> TASK REQUIREMENTS
Please repeat exactly the lines below from the one containing "length_reverse, Hperm, length_coords." down to the one containing "as (g' & Hfill", both included, and nothing else.

[Start of Attachment]

(** ** The constructor, for any rates *)

Lemma initial_agents_long c agents :
  initial_agents c = Some agents →
  (Z.to_nat (total_cells c) ≤ length agents)%nat.
Proof.
  unfold initial_agents, blue_agents, vacant_count, py_repeat.
  destruct (red_agents c) as [red_count|]; [|done].
  destruct (occupied_cells c) as [occupied_count|]; [|done].
  simpl. intros [= <-].
  rewrite !length_app, !length_replicate. lia.
Qed.

Lemma initial_agents_known v c agents :
  initial_agents c = Some agents →
  v ∈ agents → v = None ∨ v = red ∨ v = blue.
Proof.
  unfold initial_agents, py_repeat.
  destruct (red_agents c) as [red_count|]; [|done].
  destruct (blue_agents c) as [blue_count|]; [|done].
  destruct (vacant_count c) as [vacant_cnt|]; [|done].
  simpl. intros [= <-]. rewrite !elem_of_app.
  intros [H|[H|H]]; apply elem_of_replicate in H as [-> _]; auto.
Qed.

(** On a grid of the right shape [initialize_grid] fills every cell with
    an entry of the list it builds, whatever the rates for which the list
    can be built. *)
Lemma initialize_grid_fills c rs agents :
  well_formed c → 0 ≤ width c →
  initial_agents c = Some agents →
  ∃ c' rs',
    initialize_grid c rs = Some (c', rs') ∧
    well_formed c' ∧ same_config c c' ∧ moved_agents c' = moved_agents c ∧
    ∀ p, in_bounds c p → ∃ v, read c' p = Some v ∧ v ∈ agents.
Proof.
  intros Hwf Hw Hinit. unfold initialize_grid. rewrite Hinit.
  cbn [mbind option_bind].
  pose proof (random_shuffle_Permutation agents rs) as Hperm.
  destruct (random_shuffle agents rs) as [shuffled rs'].
  simpl in Hperm.
  assert (length (coords c) ≤ length (reverse shuffled))%nat as Hlen.
  { rewrite length_reverse, Hperm, length_coords.
    etrans; [|by apply initial_agents_long]. unfold total_cells.
    destruct Hwf as [Hh _]. nia. }
  destruct (fill_loop_spec (height c) (width c) (coords c) (grid c) (reverse shuffled))
    as (g' & Hfill & Hs' & _ & Hall); [done|apply NoDup_coords| |done|].
  { intros p Hp. by apply elem_of_coords in Hp. }
  rewrite reverse_involutive in Hfill. rewrite Hfill. simpl.
  eexists _, rs'. split; [done|]. split_and!; try done.
  intros p Hp%elem_of_coords.
  apply list_elem_of_lookup in Hp as [k Hk].
  destruct (Forall2_lookup_l _ _ _ _ _ Hall Hk) as (v & Hv & Hread).
  exists v. split; [done|].
  rewrite <- Hperm, <- (reverse_Permutation shuffled).
  apply lookup_take_Some in Hv as [Hv _]. by eapply list_elem_of_lookup_2.
Qed.

(** The constructor is [initialize_grid] on a grid of vacant cells of the
    right shape, with no moved agent. *)
Lemma City_init_unfold w h occ split rate rs c rs' :
  City_init w h occ split rate rs = Some (c, rs') →
  ∃ g0 agents,
    well_formed (mkCity w h occ split rate g0 ∅) ∧ 0 ≤ w ∧
    initial_agents (mkCity w h occ split rate g0 ∅) = Some agents ∧
    initialize_grid (mkCity w h occ split rate g0 ∅) rs = Some (c, rs').
Proof.
  unfold City_init. intros Hinit.
  destruct (np_full h w) as [g0|] eqn:Hfull; [|done]. simpl in Hinit.
  destruct (initial_agents (mkCity w h occ split rate g0 ∅)) as [agents|] eqn:Hag.
  2: { unfold initialize_grid in Hinit. by rewrite Hag in Hinit. }
  exists g0, agents. split; [by apply np_full_shape|]. split; [|done].
  unfold np_full in Hfull. case_bool_decide; [lia|done].
Qed.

[End of Attachment]

> RESPONSE
  { rewrite length_reverse, Hperm, length_coords.
    etrans; [|by apply initial_agents_long]. unfold total_cells.
    destruct Hwf as [Hh _]. nia. }
  destruct (fill_loop_spec (height c) (width c) (coords c) (grid c) (reverse shuffled))
    as (g' & Hfill & Hs' & _ & Hall); [done|apply NoDup_coords| |done|].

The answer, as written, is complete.